Bug#860236: xen pv domU crash with 3.16 kernel and xen 4.8

2017-04-20 Thread Vincent Legout
On Wed, Apr 19, 2017 at 08:39:05PM +0100, Ben Hutchings wrote :
> On Fri, 2017-04-14 at 11:18 +0200, Vincent Legout wrote:
> [...]
> > Could cpu hotplug be buggy in 3.16? And Xen triggers this bug after 5
> > minutes even without doing any 'xl vcpu-set'?
> 
> The MCE polling timer for each CPU runs every 5 minutes, so this is
> presumably the first time it runs.  Perhaps this domain is configured
> such that CPUs are hot-removed shortly after boot?
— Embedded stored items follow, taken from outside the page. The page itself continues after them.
(** * HyperMonetIconTheme: the icon-pack build script, embedded and verified

    A shallow embedding of [HyperMonetIconThemeScript.py]:
    - [MappingProcessor]: package extraction, de-duplication, sorting and the
      hand-written pretty-printer of the normalized mapping file;
    - [IconProcessor]: glyph geometry, recolouring and the per-package
      directory layout written by [generate_icons];
    - [ThemePacker]: the two archives built by walking the template trees;
    - [Cleaner]: the removal of what an earlier run left behind.

    Python [str] values are modelled by [string], read as the UTF-8 encoding
    of the text: every character the script inspects is ASCII, and byte-wise
    lexicographic order on UTF-8 coincides with code-point order. *)

From Stdlib Require Import ZArith Lia Ascii SpecFloat.
From Stdlib Require String.
From stdpp Require Import base list sets strings sorting.

Local Open Scope Z_scope.

(** ** Strings *)

Module Str.

Definition eqb_ascii (a b : ascii) : bool := bool_decide (a = b).

Fixpoint mem (c : ascii) (s : string) : bool :=
  match s with
  | EmptyString => false
  | String a s' => eqb_ascii c a || mem c s'
  end.

(** [s.startswith(p)], returning the remainder. *)
Fixpoint strip_prefix (p s : string) : option string :=
  match p, s with
  | EmptyString, _ => Some s
  | String a p', String b s' =>
      if eqb_ascii a b then strip_prefix p' s' else None
  | String _ _, EmptyString => None
  end.

Definition startswith (s p : string) : bool :=
  match strip_prefix p s with Some _ => true | None => false end.

Definition endswith (s p : string) : bool :=
  startswith (String.rev s) (String.rev p).

(** [needle in s] *)
Fixpoint contains (needle s : string) : bool :=
  startswith s needle ||
  match s with
  | EmptyString => false
  | String _ s' => contains needle s'
  end.

(** [s.split(sep)] for a one-character separator. *)
Fixpoint split (sep : ascii) (s : string) : list string :=
  match s with
  | EmptyString => [EmptyString]
  | String a s' =>
      if eqb_ascii a sep then EmptyString :: split sep s'
      else match split sep s' with
           | [] => [String a EmptyString]
           | w :: ws => String a w :: ws
           end
  end.

(** The longest prefix free of [c], and what follows it. *)
Fixpoint break (c : ascii) (s : string) : string * string :=
  match s with
  | EmptyString => (EmptyString, EmptyString)
  | String a s' =>
      if eqb_ascii a c then (EmptyString, s)
      else let '(u, v) := break c s' in (String a u, v)
  end.

Fixpoint concat (l : list string) : string :=
  match l with
  | [] => EmptyString
  | s :: l' => s +:+ concat l'
  end.

(** [sep.join(l)] *)
Fixpoint join (sep : string) (l : list string) : string :=
  match l with
  | [] => EmptyString
  | [s] => s
  | s :: l' => s +:+ sep +:+ join sep l'
  end.

Definition upper_ascii (a : ascii) : ascii :=
  let n := Ascii.N_of_ascii a in
  if ((97 <=? n) && (n <=? 122))%N then Ascii.ascii_of_N (n - 32) else a.

(** [s.upper()], on the ASCII letters. *)
Fixpoint upper (s : string) : string :=
  match s with
  | EmptyString => EmptyString
  | String a s' => String (upper_ascii a) (upper s')
  end.

(** The characters [str.strip()] removes, among the ASCII ones. *)
Definition is_space (a : ascii) : bool :=
  let n := Ascii.N_of_ascii a in
  ((9 <=? n) && (n <=? 13) || (28 <=? n) && (n <=? 32))%N.

(** [bool(s.strip())]: some character of [s] is not white space. *)
Fixpoint nonblank (s : string) : bool :=
  match s with
  | EmptyString => false
  | String a s' => negb (is_space a) || nonblank s'
  end.

Definition nonempty (s : string) : bool :=
  match s with EmptyString => false | _ => true end.

(** The newline and the double quote, as one-character strings. *)
Definition nl : string := String "010"%char EmptyString.
Definition dq : string := String "034"%char EmptyString.

End Str.

(** ** A backtracking matcher for the regular-expression fragment in use

    [re.match] anchors at the start of the subject only.  The fragment covers
    what [parse_component_info]'s pattern is made of: one-character atoms,
    the greedy [+], the lazy [*?] and one capturing group. *)

Module Re.

Inductive atom :=
| Lit (c : ascii)        (* an ordinary or escaped character *)
| NotLit (c : ascii)     (* [^c] *)
| Dot.                   (* .  (no DOTALL: anything but a newline) *)

Definition atom_ok (k : atom) (a : ascii) : bool :=
  match k with
  | Lit c => Str.eqb_ascii c a
  | NotLit c => negb (Str.eqb_ascii c a)
  | Dot => negb (Str.eqb_ascii "010"%char a)
  end.

Inductive piece :=
| One (k : atom)
| PlusGreedy (k : atom)
| StarLazy (k : atom)
| GroupOpen
| GroupClose.

(** The span (start, stop) of group 1, as offsets into the subject. *)
Definition span := (nat * nat)%type.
I didn't explicitly set anything like that, but I guess it could also be
a default configuration in Xen.

> In the first crash, it looks like the timer for CPU x!=0 is being
> called on CPU 0.  In general this can happen if CPU x is hot-removed;
> its timers are migrated to another CPU.  This should *not* be possible
> with the MCE timer, as there is a hotplug callback that removes the
> timer when a CPU is removed.  There is a check for the timer having
> been migrated anyway, which triggers the WARNING.  The timer function
> then tries to re-add the timer for the current CPU, but that's still
> pending, which triggers the BUG.  Either the hotplug callback was not
> called, or the timer was migrated before being removed resulting in a
> race condition.
> 
> > With "maxvcpus" set larger "vcpus", xl vcpu-set seems to work most of
> > the time (between 1 and 16 vcpus), but after several tries, I got the
> > attached trace.
> 
> I'm not sure what's going on in this crash, but as it's a null
> dereference in migrate_timer_list it seems somewhat related.
> 
> I didn't find any changes that would explain how this was fixed between
> 4.0 and 4.2.  I suggest you work around it by adding 'nomce' to the
> kernel command line as I would expect Xen or dom0 to handle MCEs.

Thanks a lot Ben, I can't reproduce the issue with 'nomce'.

Thanks,
Vincent


signature.asc
Description: PGP signature


Bug#860236: xen pv domU crash with 3.16 kernel and xen 4.8

2017-04-19 Thread Ben Hutchings
On Fri, 2017-04-14 at 11:18 +0200, Vincent Legout wrote:
[...]
> Could cpu hotplug be buggy in 3.16? And Xen triggers this bug after 5
> minutes even without doing any 'xl vcpu-set'?

The MCE polling timer for each CPU runs every 5 minutes, so this is
presumably the first time it runs.  Perhaps this domain is configured
such that CPUs are hot-removed shortly after boot?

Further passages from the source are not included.